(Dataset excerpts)
━━━━━━━━

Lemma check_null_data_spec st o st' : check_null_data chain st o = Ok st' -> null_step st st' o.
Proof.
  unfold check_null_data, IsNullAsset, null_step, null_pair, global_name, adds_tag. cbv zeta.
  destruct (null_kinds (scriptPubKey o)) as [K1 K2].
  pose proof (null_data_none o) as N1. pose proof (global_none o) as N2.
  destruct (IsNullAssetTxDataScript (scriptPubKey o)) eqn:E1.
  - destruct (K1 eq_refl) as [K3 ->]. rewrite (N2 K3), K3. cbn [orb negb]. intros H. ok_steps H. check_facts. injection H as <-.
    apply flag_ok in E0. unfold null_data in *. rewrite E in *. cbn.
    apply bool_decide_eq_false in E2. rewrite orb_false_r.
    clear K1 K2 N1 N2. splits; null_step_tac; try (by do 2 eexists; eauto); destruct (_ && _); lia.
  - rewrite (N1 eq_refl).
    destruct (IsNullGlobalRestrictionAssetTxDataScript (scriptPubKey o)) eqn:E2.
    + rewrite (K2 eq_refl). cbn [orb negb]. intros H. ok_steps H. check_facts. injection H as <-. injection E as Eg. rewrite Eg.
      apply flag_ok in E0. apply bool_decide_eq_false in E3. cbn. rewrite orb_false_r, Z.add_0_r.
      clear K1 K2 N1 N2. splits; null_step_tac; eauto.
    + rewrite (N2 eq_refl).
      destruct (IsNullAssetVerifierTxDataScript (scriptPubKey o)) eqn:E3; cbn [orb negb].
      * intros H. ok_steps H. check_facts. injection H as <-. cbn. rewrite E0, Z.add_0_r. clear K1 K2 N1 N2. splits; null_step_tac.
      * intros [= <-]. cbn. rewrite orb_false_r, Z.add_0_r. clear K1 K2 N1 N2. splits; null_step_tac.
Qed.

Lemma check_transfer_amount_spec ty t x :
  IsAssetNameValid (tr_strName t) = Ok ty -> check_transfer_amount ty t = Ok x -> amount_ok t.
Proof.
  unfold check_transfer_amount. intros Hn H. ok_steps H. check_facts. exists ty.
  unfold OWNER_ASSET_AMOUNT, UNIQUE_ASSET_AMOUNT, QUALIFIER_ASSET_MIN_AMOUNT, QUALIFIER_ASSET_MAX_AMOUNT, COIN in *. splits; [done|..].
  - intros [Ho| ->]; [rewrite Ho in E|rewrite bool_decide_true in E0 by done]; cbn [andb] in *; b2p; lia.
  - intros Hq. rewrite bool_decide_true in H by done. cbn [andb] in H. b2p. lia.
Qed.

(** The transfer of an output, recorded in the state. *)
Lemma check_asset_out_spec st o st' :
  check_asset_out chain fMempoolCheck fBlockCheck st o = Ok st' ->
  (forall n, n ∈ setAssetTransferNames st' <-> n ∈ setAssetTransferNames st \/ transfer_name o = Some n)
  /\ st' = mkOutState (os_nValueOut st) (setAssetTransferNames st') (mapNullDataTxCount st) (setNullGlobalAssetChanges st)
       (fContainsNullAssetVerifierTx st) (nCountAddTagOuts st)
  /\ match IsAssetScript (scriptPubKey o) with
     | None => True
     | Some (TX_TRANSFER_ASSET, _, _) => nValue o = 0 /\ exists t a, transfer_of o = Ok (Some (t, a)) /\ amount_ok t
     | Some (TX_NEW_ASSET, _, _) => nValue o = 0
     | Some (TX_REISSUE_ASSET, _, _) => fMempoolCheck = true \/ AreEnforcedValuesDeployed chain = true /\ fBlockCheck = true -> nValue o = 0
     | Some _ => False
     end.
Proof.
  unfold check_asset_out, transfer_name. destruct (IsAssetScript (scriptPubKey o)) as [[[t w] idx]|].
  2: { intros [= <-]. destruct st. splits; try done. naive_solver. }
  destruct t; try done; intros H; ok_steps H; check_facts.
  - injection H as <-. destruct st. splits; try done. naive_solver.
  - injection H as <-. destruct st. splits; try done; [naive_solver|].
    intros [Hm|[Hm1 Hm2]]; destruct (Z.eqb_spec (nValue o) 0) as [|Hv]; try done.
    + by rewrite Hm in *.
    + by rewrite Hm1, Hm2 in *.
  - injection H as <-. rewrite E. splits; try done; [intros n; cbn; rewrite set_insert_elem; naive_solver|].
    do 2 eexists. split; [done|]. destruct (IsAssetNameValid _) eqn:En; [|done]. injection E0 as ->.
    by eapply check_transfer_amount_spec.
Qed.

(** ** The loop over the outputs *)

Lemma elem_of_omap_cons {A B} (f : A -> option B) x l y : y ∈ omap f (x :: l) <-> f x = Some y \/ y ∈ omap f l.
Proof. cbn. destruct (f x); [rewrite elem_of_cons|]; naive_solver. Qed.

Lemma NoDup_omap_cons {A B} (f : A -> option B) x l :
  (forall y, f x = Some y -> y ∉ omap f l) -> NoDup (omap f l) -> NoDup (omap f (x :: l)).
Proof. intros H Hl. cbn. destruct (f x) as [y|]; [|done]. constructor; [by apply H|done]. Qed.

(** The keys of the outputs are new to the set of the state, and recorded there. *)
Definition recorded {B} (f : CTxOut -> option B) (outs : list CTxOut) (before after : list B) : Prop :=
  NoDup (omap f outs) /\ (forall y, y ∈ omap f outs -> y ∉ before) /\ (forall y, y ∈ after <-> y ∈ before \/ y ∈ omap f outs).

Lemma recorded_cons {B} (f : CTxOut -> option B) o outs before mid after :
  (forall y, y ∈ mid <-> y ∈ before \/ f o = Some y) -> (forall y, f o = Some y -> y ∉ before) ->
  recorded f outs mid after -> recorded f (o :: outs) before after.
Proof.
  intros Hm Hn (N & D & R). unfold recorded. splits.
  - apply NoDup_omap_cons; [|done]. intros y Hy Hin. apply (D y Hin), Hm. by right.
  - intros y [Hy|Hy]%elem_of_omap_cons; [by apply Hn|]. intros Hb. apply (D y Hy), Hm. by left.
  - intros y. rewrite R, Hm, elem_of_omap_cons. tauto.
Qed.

━━━━━━━━

Directions for this task —
Report every line of the entries that carries the word "outputs".

Response —
(** ** The loop over the outputs *)
(** The keys of the outputs are new to the set of the state, and recorded there. *)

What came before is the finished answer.